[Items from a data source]
----------

(** * ssb-bfe: the binary field encoding codec of [index.js]

    A shallow embedding of [encode] and [decode] and of the helpers
    they are built from, followed by the properties of the codec.

    Conventions of the embedding.
    - A JavaScript value is a term of [value].  An array is the list of
      its indices, [None] for a hole of a sparse array.  An object is a
      plain object: its prototype is [Object.prototype] and it is given
      by the list of its own enumerable properties in [for ... in]
      order; the key ["__proto__"] in that list is an own property, as
      [JSON.parse] creates it.
    - A [Buffer] is a list of bytes, a string a [string].
    - A [throw] is the [Throw] result; the constructors of [error] name
      the thrown messages.  A call that returns an object whose
      prototype is no longer [Object.prototype] has the result
      [Exotic]: such objects are not terms of [value].
    - Node's codecs ([Buffer.from(s, 'utf8')], [buf.toString('base64')],
      ...), the registry table [bfe.json] and the helpers of [util.js]
      are parameters of the development. *)

From Stdlib Require Import List String Ascii Strings.Byte ZArith NArith Bool Arith Lia.
Import ListNotations.

Local Open Scope string_scope.
Local Open Scope list_scope.

(** ** Values *)

#[warnings="-register-all"]
Inductive value : Type :=
| VUndefined
| VNull
| VBoolean (b : bool)
| VInteger (n : Z)                       (* Number.isInteger *)
| VString (s : string)
| VBuffer (d : list byte)                (* Buffer.isBuffer *)
| VArray (xs : list (option value))      (* None: a hole *)
| VObject (kvs : list (string * value))
| VSymbol                                (* typeof input === 'symbol' *)
| VOther.                                (* a number that is no integer, a bigint, a function *)

(** A property of the element at an index, true of a hole. *)
Inductive present {A} (P : A -> Prop) : option A -> Prop :=
| present_hole : present P None
| present_element x : P x -> present P (Some x).

(** Two arrays index by index: a hole faces a hole, an element faces an
    element related to it. *)
Definition holes_or {A B} (R : A -> B -> Prop)
    (o : option A) (o' : option B) : Prop :=
  match o, o' with
  | None, None => True
  | Some x, Some y => R x y
  | _, _ => False
  end.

----------

▸ **TRY IT**:
Copy, please, exactly the lines that start at the first line of the data and end at the line containing "a function *)", both kept and no others.

▸ **ANSWER SPACE**:
(** * ssb-bfe: the binary field encoding codec of [index.js]

    A shallow embedding of [encode] and [decode] and of the helpers
    they are built from, followed by the properties of the codec.

    Conventions of the embedding.
    - A JavaScript value is a term of [value].  An array is the list of
      its indices, [None] for a hole of a sparse array.  An object is a
      plain object: its prototype is [Object.prototype] and it is given
      by the list of its own enumerable properties in [for ... in]
      order; the key ["__proto__"] in that list is an own property, as
      [JSON.parse] creates it.
    - A [Buffer] is a list of bytes, a string a [string].
    - A [throw] is the [Throw] result; the constructors of [error] name
      the thrown messages.  A call that returns an object whose
      prototype is no longer [Object.prototype] has the result
      [Exotic]: such objects are not terms of [value].
    - Node's codecs ([Buffer.from(s, 'utf8')], [buf.toString('base64')],
      ...), the registry table [bfe.json] and the helpers of [util.js]
      are parameters of the development. *)

From Stdlib Require Import List String Ascii Strings.Byte ZArith NArith Bool Arith Lia.
Import ListNotations.

Local Open Scope string_scope.
Local Open Scope list_scope.

(** ** Values *)

#[warnings="-register-all"]
Inductive value : Type :=
| VUndefined
| VNull
| VBoolean (b : bool)
| VInteger (n : Z)                       (* Number.isInteger *)
| VString (s : string)
| VBuffer (d : list byte)                (* Buffer.isBuffer *)
| VArray (xs : list (option value))      (* None: a hole *)
| VObject (kvs : list (string * value))
| VSymbol                                (* typeof input === 'symbol' *)
| VOther.                                (* a number that is no integer, a bigint, a function *)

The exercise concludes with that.